Saturday, 3 November 2012

Terrence McNally (1939 – ) US Playwright / Screenwriter / Librettist.

b. 3rd November, 1939

American playwright who has received four Tony Awards, an Emmy, and numerous others awards.

 What the gay movement is really about is being yourself. You must be yourself, else you risk becoming invisible.



In the 1990's, Terrence McNally emerged as the best-known, and possibly the greatest, American gay playwright since Tennessee Williams, largely on the back of a series of plays dealing with the AIDS epidemic - The Lisbon Traviata (1985, rev. 1989); Lips Together, Teeth Apart (1991); A Perfect Ganesh (1993); and Love! Valour! Compassion! (1994), as well as in the Emmy-award-winning Andre's Mother (1988, televised 1990).

This success though was the culmination of a long career going back to 1964, when his first play, "Things that go bump in the night" met with a decidedly frosty critical reception, and played only 12 nights.  The intervening years were filled with hard graft, a steady stream of output, an ability to learn and improve his craft, and growing critical recognition.

McNally has spoken of the importance of honesty and coming out early in his personal life, and has never shirked from putting gay characters and gay life characters on stage, even long before it became commonly accepted to do so. (The Ritz was set in a gay bathhouse). Two major themes are the difficulties people find in making human connections between each other (and the importance of the search for those connections), and
the power of art (especially opera, and by implication, the theatre) to help us to make these connections, by breaking down the walls that divide us.

In 1997, McNally stirred up a storm of controversy with Corpus Christi, a modern day retelling of the story of Jesus' birth, ministry, and death in which both he and his disciples are portrayed as homosexual. In fact, the play was initially canceled because of death threats from extremist religious groups against the board members of the Manhattan Theatre Club which was to produce the play. However, several other playwrights such as Tony Kushner threatened to withdraw their plays if Corpus Christi was not produced, and the board finally relented. When the play opened, the theatre was besieged by almost 2,000 protesters, furious at what they considered blasphemy.

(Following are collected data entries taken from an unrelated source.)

(** ** A pattern that does not fit one of the files *)

(** X15.  The pattern is checked against each file's own channel count: a
    file for which the pattern is the single digit equal to the count, or
    for which its digits sum to more than the count, costs the line with
    the count and one line with the reason, and [main] then handles the
    remaining input files exactly as if this one had not been given. *)
Theorem rejected_pattern_skips_only_that_file {RT : Runtime} fuel (prog P f g : str)
    (rest : list str) (ds : list Z) N s :
  sox_probe (world s) = Some (lit "sox") -> isdigit P = true ->
  map int_of_char P = map Some ds -> (ds = [N] \/ sum_list ds > N) ->
  path_isfile (world s) f = true ->
  sox_channels (world s) (lit "sox") f = Some N ->
  exists m,
    (m = MsgSameAsTotal P N \/ m = MsgSumExceeds (sum_list ds) N) /\
    Splitter.main fuel (prog :: P :: f :: g :: rest) s
    = (Print (MsgTotalChannels f N) :: Print m
         :: fst (Splitter.main fuel (prog :: P :: g :: rest) s),
       snd (Splitter.main fuel (prog :: P :: g :: rest) s)) /\
    Plain.main fuel (prog :: P :: f :: g :: rest) s
    = (Print (MsgTotalChannels f N) :: Print m
         :: fst (Plain.main fuel (prog :: P :: g :: rest) s),
       snd (Plain.main fuel (prog :: P :: g :: rest) s)).
Proof.
  intros Hp Hd E Hrej Hf Hq.
  assert (Hm : exists m,
            (m = MsgSameAsTotal P N \/ m = MsgSumExceeds (sum_list ds) N) /\
            validate_grouping_pattern P N s = ([Print m], Ret false s)).
  { rewrite (validate_digits P ds N s E).
    destruct (match ds with [d] => d =? N | _ => false end) eqn:Noop.
    - eexists. split; [left; reflexivity|reflexivity].
    - destruct (sum_list ds >? N) eqn:G.
      + eexists. split; [right; reflexivity|reflexivity].
      + exfalso. destruct Hrej as [->|Hgt].
        * rewrite Z.eqb_refl in Noop. discriminate.
        * zbool. lia. }
  destruct Hm as (m & Hm & Hv). exists m. split; [exact Hm|]. split.
  - rewrite (splitter_main_files fuel prog P f (g :: rest) s Hp Hd).
    rewrite (batch_step _ f (g :: rest) s [Print (MsgTotalChannels f N); Print m]).
    + rewrite (splitter_main_files fuel prog P g rest s Hp Hd).
      reflexivity.
    + rewrite is_a_file by exact Hf.
      apply (splitter_rejected fuel _ f P N s _ Hq Hv).
  - rewrite (plain_main_files fuel prog P f (g :: rest) s Hp Hd).
    rewrite (batch_step _ f (g :: rest) s [Print (MsgTotalChannels f N); Print m]).
    + rewrite (plain_main_files fuel prog P g rest s Hp Hd). reflexivity.
    + rewrite is_a_file by exact Hf.
      apply (plain_rejected fuel f P N s _ Hq Hv).
Qed.

Lemma rejected_pattern_skips_only_that_file_witness :
  exists m,
    (m = MsgSameAsTotal (lit "2") 2 \/ m = MsgSumExceeds (sum_list [2]) 2) /\
    @Splitter.main posix_host 7
      [lit "channel-splitter.py"; lit "2"; lit "track[4-5].wav"; lit "track.wav"]
      (at_studio [])
    = (Print (MsgTotalChannels (lit "track[4-5].wav") 2) :: Print m
         :: fst (@Splitter.main posix_host 7
                   [lit "channel-splitter.py"; lit "2"; lit "track.wav"] (at_studio [])),
       snd (@Splitter.main posix_host 7
              [lit "channel-splitter.py"; lit "2"; lit "track.wav"] (at_studio []))) /\
    @Plain.main posix_host 7
      [lit "channel-splitter.py"; lit "2"; lit "track[4-5].wav"; lit "track.wav"]
      (at_studio [])
    = (Print (MsgTotalChannels (lit "track[4-5].wav") 2) :: Print m
         :: fst (@Plain.main posix_host 7
                   [lit "channel-splitter.py"; lit "2"; lit "track.wav"] (at_studio [])),
       snd (@Plain.main posix_host 7
              [lit "channel-splitter.py"; lit "2"; lit "track.wav"] (at_studio []))).
Proof.
  refine (@rejected_pattern_skips_only_that_file posix_host 7
            (lit "channel-splitter.py") (lit "2") (lit "track[4-5].wav")
            (lit "track.wav") [] [2] 2 (at_studio [])
            eq_refl eq_refl eq_refl _ eq_refl eq_refl).
  left. reflexivity.
Defined.
(** * FlashCore vector index: a shallow embedding of
      [flashcore/src/vector_search.cpp] and the properties of its three
      entry points [create_hnsw_index], [add_vector_to_index] and
      [search_vector_in_index]; then of the sibling modules
      [inference_engine.cpp] and [vault_security.cpp] and of the Python
      bindings of the index and the vault. *)

From Stdlib Require Import ZArith List Bool Lia Permutation Sorted.
From Stdlib Require Import Floats.SpecFloat.
From Stdlib Require Strings.String Strings.Byte.
Import ListNotations.
Import String.StringSyntax.
Delimit Scope string_scope with string.
Open Scope Z_scope.

(** ** C++ [float]: IEEE 754 binary32, round to nearest even *)

Module F32.

Definition prec : Z := 24.
Definition emax : Z := 128.

(** One [S754_nan] stands for every NaN: the sign and the payload of a
    NaN are not modelled, so nothing here tells two NaNs apart. *)
Definition float : Type := spec_float.

(** The literal [0.0f]. *)
Definition zero : float := S754_zero false.

Definition add : float -> float -> float := SFadd prec emax.
Definition sub : float -> float -> float := SFsub prec emax.
Definition mul : float -> float -> float := SFmul prec emax.
Definition sqrt : float -> float := SFsqrt prec emax.
(** ** The further properties on concrete inputs *)

Lemma builtin_error_only_from_non_string_entry_witness :
  ∃ d x, PDict [("error", PList [PList []])] = PDict d
         ∧ dict_get "error" d = Some (PList [x])
         ∧ (∀ s, x ≠ PStr s)
         ∧ (TypeError = TypeError ∨ TypeError = AttributeError).
Proof.
  exact (builtin_error_only_from_non_string_entry 4300
           (PDict [("error", PList [PList []])]) (mkResponse 200 None)
           "data" TypeError eq_refl).
Defined.

Lemma raised_exception_holds_the_response_witness :
  exn_response
    (Unauthorized "unauthorized" (respond 401 unauthorized_body))
  = Some (respond 401 unauthorized_body).
Proof.
  destruct (raised_exception_holds_the_response 4300
              (answers (respond 401 unauthorized_body)) sample_api
              "/api_GET/" 1%positive "data" sample_world
              (Unauthorized "unauthorized" (respond 401 unauthorized_body))
              eq_refl) as [[H _] | (resp & Hr & [H | [H | H]])].
  - discriminate H.
  - injection Hr as <-. exact H.
  - discriminate H.
  - discriminate H.
Defined.

Lemma transport_and_decoding_failures_witness :
  (count_query 4300 no_network sample_api sample_query sample_world).1
    = Raise NetworkException
  ∧ (count_query 4300 (answers (mkResponse 500 None)) sample_api
       sample_query sample_world).1
    = Raise (InvalidJson (mkResponse 500 None)).
Proof.
  split.
  - destruct (transport_and_decoding_failures 4300 no_network sample_api
                sample_query "/api_GET/" "data" 1%positive sample_world)
      as (_ & _ & H & _).
    exact (H eq_refl).
  - destruct (transport_and_decoding_failures 4300
                (answers (mkResponse 500 None)) sample_api
                sample_query "/api_GET/" "data" 1%positive sample_world)
      as (_ & _ & _ & H).
    exact (H _ eq_refl eq_refl).
Defined.

Lemma resend_leaves_params_unchanged_witness :
  sent (call_query 4300 (answers (respond 200 rows_body)) sample_api
          sample_query
          (count_query 4300 (answers (respond 200 rows_body)) sample_api
             sample_query sample_world).2).2
  = [mkRequest "https://quickstats.nass.usda.gov/api/get_counts/"
       [("year", PInt 2016); ("key", PStr "SECRET")];
     mkRequest "https://quickstats.nass.usda.gov/api/api_GET/"
       [("year", PInt 2016); ("key", PStr "SECRET")]].
Proof.
  exact (proj2 (resend_leaves_params_unchanged 4300
                  (answers (respond 200 rows_body)) sample_api sample_query
                  sample_world [("year", PInt 2016)] eq_refl)).
Defined.

Lemma key_entry_in_params_witness :
  heap (call_query 4300 no_network sample_api sample_query
          sample_world).2 !! params sample_query
    = Some [("year", PInt 2016); ("key", PStr "SECRET")]
  ∧ ∃ d', heap (call_query 4300 no_network sample_api sample_query
                  keyed_world).2 !! params sample_query = Some d'
          ∧ map fst d' = ["key"; "year"]
          ∧ length d' = 2%nat
          ∧ dict_get "key" d' = Some (PStr "SECRET").
Proof.
  split.
  - destruct (key_entry_in_params 4300 no_network sample_api sample_query
                sample_world [("year", PInt 2016)] eq_refl) as [H _].
    exact (H eq_refl).
  - destruct (key_entry_in_params 4300 no_network sample_api sample_query
                keyed_world [("key", PStr "mine"); ("year", PInt 2016)]
                eq_refl) as [_ H].
    exact (H (PStr "mine") eq_refl).
Defined.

In spite of the big themes he addresses in his plays, McNally insists that he does not set out to write plays about issues: his primary concern is to write characters - because that is what audiences pay to come and see.

In addition to his major work in the theatre, McNally has also written the books for musicals and screenplays, and in opera




Selected Plays:

Sweet Eros (1968)
Next (1969)
Where Has Tommy Flowers Gone? (1971)
Bad Habits (1974)
The Ritz (1975)
Frankie and Johnny in the Clair de Lune (1982)
Andre's Mother (1988)
The Lisbon Traviata (1989)
Lips Together, Teeth Apart (1991)
Love! Valour! Compassion! (1994)
By The Sea, By The Sea, By The Beautiful Sea (1995)
Master Class (1995)
Corpus Christi (1998)
Some Men (2006)
Deuce (2007)
The Golden Age (2010)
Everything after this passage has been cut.